═════ DATASET EXCERPTS

(** * ePub Genre Finder: the analysis service [epubProcessor]

    A shallow embedding of [services/epubProcessor.ts] (with the types of
    [types.ts] and the tag table of [services/tags.ts]) and the properties of
    its extraction and scoring pipeline, followed by the components that
    use the service, [components/App.tsx] and [components/FileUpload.tsx],
    as far as they hold state and compute what is displayed.

    Conventions of the embedding.
    - A JavaScript string is the list of its UTF-16 code units ([jsstring]).
    - A JavaScript number that holds a count or a score is an integer of [Z].
    - An object used as [Record<string, T>] is the list of its own properties
      in creation order; [Object_entries] enumerates it the way ECMAScript
      does (array-index keys first, ascending, then the other keys in creation
      order).  Keys are taken to be ordinary property names: the members that
      every object inherits from [Object.prototype] are not part of the
      declared type and are not modelled.
    - What the browser supplies ([DOMParser], [URL], the Unicode case table,
      the zip reader) is a variable of the section that uses it; the
      string and regular-expression built-ins the service relies on are
      written out from ECMAScript. *)

From Stdlib Require Import List NArith ZArith Bool Lia String Ascii Arith.
From Stdlib Require Import Sorted Permutation.
Import ListNotations.

(** ** Strings *)

Definition code_unit := N.
Definition jsstring := list code_unit.

(** An ASCII literal of the source as a [jsstring]. *)
Definition js (s : string) : jsstring :=
  List.map N_of_ascii (list_ascii_of_string s).

Definition ch (a : ascii) : code_unit := N_of_ascii a.

Fixpoint str_eqb (a b : jsstring) : bool :=
  match a, b with
  | [], [] => true
  | x :: a', y :: b' => N.eqb x y && str_eqb a' b'
  | _, _ => false
  end.

Definition isEmpty (s : jsstring) : bool :=
  match s with
  | [] => true
  | _ :: _ => false
  end.

(** Truthiness of a value of type [string | null]: [null] and the empty string
    are falsy. *)
Definition truthy (v : option jsstring) : bool :=
  match v with
  | Some s => negb (isEmpty s)
  | None => false
  end.

Fixpoint isPrefixOf (p s : jsstring) : bool :=
  match p, s with
  | [], _ => true
  | x :: p', y :: s' => N.eqb x y && isPrefixOf p' s'
  | _ :: _, [] => false
  end.

(** [String.prototype.includes]: [searchString] occurs in [s] at some index;
    the comparison is by code unit, hence case-sensitive. *)
Fixpoint String_includes (s searchString : jsstring) : bool :=
  isPrefixOf searchString s ||
  match s with
  | [] => false
  | _ :: s' => String_includes s' searchString
  end.
(** * extrajs-view: the [View] class of [index.js]

    A [View] is a JavaScript function object ([class View extends Function])
    that carries a default display, reached by calling the view, and any
    number of named displays, stored by [addDisplay] as properties of the
    view.  This development embeds the class and the part of the JavaScript
    semantics it relies on: the text handed to the [Function] constructor,
    strict-mode property assignment on a function object, and default
    parameters. *)

From Stdlib Require Import ZArith Ascii String.
From stdpp Require Import base option list strings gmap.

Local Open Scope string_scope.

(** ** Source text *)

Module Text.

Definition backslash : ascii := "\"%char.
Definition backtick : ascii := "`"%char.
Definition dollar : ascii := "$"%char.
Definition lbrace : ascii := "{"%char.
Definition quote : ascii := "'"%char.
Definition CR : ascii := "013"%char.
Definition LF : ascii := "010"%char.

(** [s.replace(/c/g, rep)] for a one-character pattern [c] and a replacement
    [rep] without [$] patterns: every occurrence of [c] becomes [rep]. *)
Fixpoint replace_all (c : ascii) (rep : string) (s : string) : string :=
  match s with
  | EmptyString => EmptyString
  | String a s' =>
      if Ascii.eqb a c then rep +:+ replace_all c rep s'
      else String a (replace_all c rep s')
  end.

(** The two [replace] calls of the constructor, in the order of the source:
    backslashes are doubled first, then a backslash is put before every
    backtick. *)
Definition escape (s : string) : string :=
  replace_all backtick (String backslash (String backtick EmptyString))
    (replace_all backslash (String backslash (String backslash EmptyString)) s).

(** [escape] character by character: what the first character of a text
    becomes, in front of the escaped rest [tl]. *)
Definition escape_char (c : ascii) (tl : string) : string :=
  if Ascii.eqb c backslash then String backslash (String backslash tl)
  else if Ascii.eqb c backtick then String backslash (String backtick tl)
  else String c tl.

(** Does the text contain the two characters that open a template
    substitution? *)
Fixpoint has_substitution (s : string) : bool :=
  match s with
  | EmptyString => false
  | String a s' =>
      match s' with
      | String b _ => (Ascii.eqb a dollar && Ascii.eqb b lbrace) || has_substitution s'
      | EmptyString => false
      end
  end.

Fixpoint has_char (c : ascii) (s : string) : bool :=
  match s with
  | EmptyString => false
  | String a s' => Ascii.eqb a c || has_char c s'
  end.

(** What a template literal does to the line terminators of its text: the
    sequences CR LF and CR both stand for a single LF in the value of the
    literal. *)
Fixpoint normalize_newlines (s : string) : string :=
  match s with
  | EmptyString => EmptyString
  | String a s' =>
      if Ascii.eqb a CR then
        match s' with
        | String b s'' =>
            if Ascii.eqb b LF then String LF (normalize_newlines s'')
            else String LF (normalize_newlines s')
        | EmptyString => String LF EmptyString
        end
      else String a (normalize_newlines s')
  end.

(** The value of a template literal without substitutions.  [src] is the text
    that follows the opening backtick; the literal must be closed by a
    backtick that ends the text.  Of the escape sequences only the two that
    [escape] writes are read here.  [None] means that the text is not such a
    literal: it has a substitution, another escape sequence, text after the
    closing backtick, or no closing backtick. *)
Fixpoint template_value (src : string) : option string :=
  match src with
  | EmptyString => None
  | String c rest =>
      if Ascii.eqb c backtick then
        match rest with
        | EmptyString => Some EmptyString
        | String _ _ => None
        end
      else if Ascii.eqb c backslash then
        match rest with
        | String e rest' =>
            if Ascii.eqb e backslash || Ascii.eqb e backtick
            then String e <$> template_value rest'
            else None
        | EmptyString => None
        end
      else if Ascii.eqb c dollar then
        match rest with
        | String e _ =>
            if Ascii.eqb e lbrace then None
            else String c <$> template_value rest
        | EmptyString => None
        end
      else if Ascii.eqb c CR then
        match rest with
        | String e rest' =>
            if Ascii.eqb e LF then String LF <$> template_value rest'
            else String LF <$> template_value rest
        | EmptyString => None
        end
      else String c <$> template_value rest
  end.

Fixpoint strip_prefix (p s : string) : option string :=
  match p with
  | EmptyString => Some s
  | String a p' =>
      match s with
      | String b s' => if Ascii.eqb a b then strip_prefix p' s' else None
      | EmptyString => None
      end
  end.

(** The characters of a single-quoted string literal up to its closing
    quote, and the text after it.  A backslash or a line terminator inside
    the literal is not read here. *)
Fixpoint single_quoted (src : string) : option (string * string) :=
  match src with
  | EmptyString => None
  | String c rest =>
      if Ascii.eqb c quote then Some (EmptyString, rest)
      else if Ascii.eqb c backslash || Ascii.eqb c CR || Ascii.eqb c LF then None
      else
        match single_quoted rest with
        | Some (lit, rest') => Some (String c lit, rest')
        | None => None
        end
  end.

End Text.

(** ** Values, errors and results *)

(** References: [loc] names a View in the store of views, [fid] a function
    of the caller, [ref] an object of the caller. *)
Definition loc := positive.
Definition fid := nat.
Definition ref := nat.

Inductive value :=
| VUndefined
| VNull
| VBool (b : bool)
| VNum (n : Z)
| VStr (s : string)
| VObj (r : ref)
| VFunc (f : fid)
| VClosure (fn : fid) (this_arg : value)
| VView (v : loc)
| VPrototype (v : loc).

Inductive error :=
| ReferenceError (msg : string)
| TypeError
| SyntaxError
| Thrown (x : value).

Inductive result (A : Type) :=
| Ok (a : A)
| Throw (e : error).
Arguments Ok {A} a.
Arguments Throw {A} e.
(** * ogtool crawl / classify / extract engine: a shallow embedding

    The development follows [core/scraper/ai_bs_scraper.py] (class
    [AiScraper], dataclasses [KBItem] and [CrawledLink]),
    [core/worker/chunk_kb_item.py], [core/scraper/gdrive_scraper.py] and
    the message handling of [core/worker/main.py] and
    [core/worker/database.py].

    Conventions.
    - Python [str] is the [string] of its UTF-8 bytes; [len] counts its
      characters ([len] below), and [str.strip] removes the white space
      of Unicode.
    - Python [set] of URLs is [gset string]; [list(s)] is [elements s]
      (Python leaves the iteration order of a set unspecified).
    - Python [dict] whose iteration order is observed ([crawled_links])
      is an association list updated in place; a [dict] only read by key
      ([to_dict]) is a [gmap].
    - The OpenAI client, Playwright, urllib, html2text and langchain are
      not code of the repository: they are the fields of [Env], functions
      over an abstract world [W].
    - Exceptions are explicit: a computation yields [Ok], [Raise] or, for
      the two [while] loops, [OutOfFuel]. *)

From Stdlib Require Import ZArith Ascii String DecimalString.
From stdpp Require Import gmap strings list sets.

Open Scope string_scope.
Open Scope list_scope.

(** ** Data model *)

Module Data.

(** [KBItem] (dataclass). *)
Record KBItem := mkKBItem {
  title : string;
  content : string;
  content_type : string;
  source_url : string;
  author : option string
}.

(** [CrawledLink] (dataclass); [extracted_data] is never assigned by the
    scraper and stays [None], it is left out. *)
Record CrawledLink := mkCrawledLink {
  link : string;
  link_type : string;
  matches_what_the_user_wants : bool
}.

══════════

Take the lines above from the one containing "use the service, [components/App.tsx]" to the one containing "written out from ECMAScript. *)" and retype them exactly, both ends included, with nothing added.

    use the service, [components/App.tsx] and [components/FileUpload.tsx],
    as far as they hold state and compute what is displayed.

    Conventions of the embedding.
    - A JavaScript string is the list of its UTF-16 code units ([jsstring]).
    - A JavaScript number that holds a count or a score is an integer of [Z].
    - An object used as [Record<string, T>] is the list of its own properties
      in creation order; [Object_entries] enumerates it the way ECMAScript
      does (array-index keys first, ascending, then the other keys in creation
      order).  Keys are taken to be ordinary property names: the members that
      every object inherits from [Object.prototype] are not part of the
      declared type and are not modelled.
    - What the browser supplies ([DOMParser], [URL], the Unicode case table,
      the zip reader) is a variable of the section that uses it; the
      string and regular-expression built-ins the service relies on are
      written out from ECMAScript. *)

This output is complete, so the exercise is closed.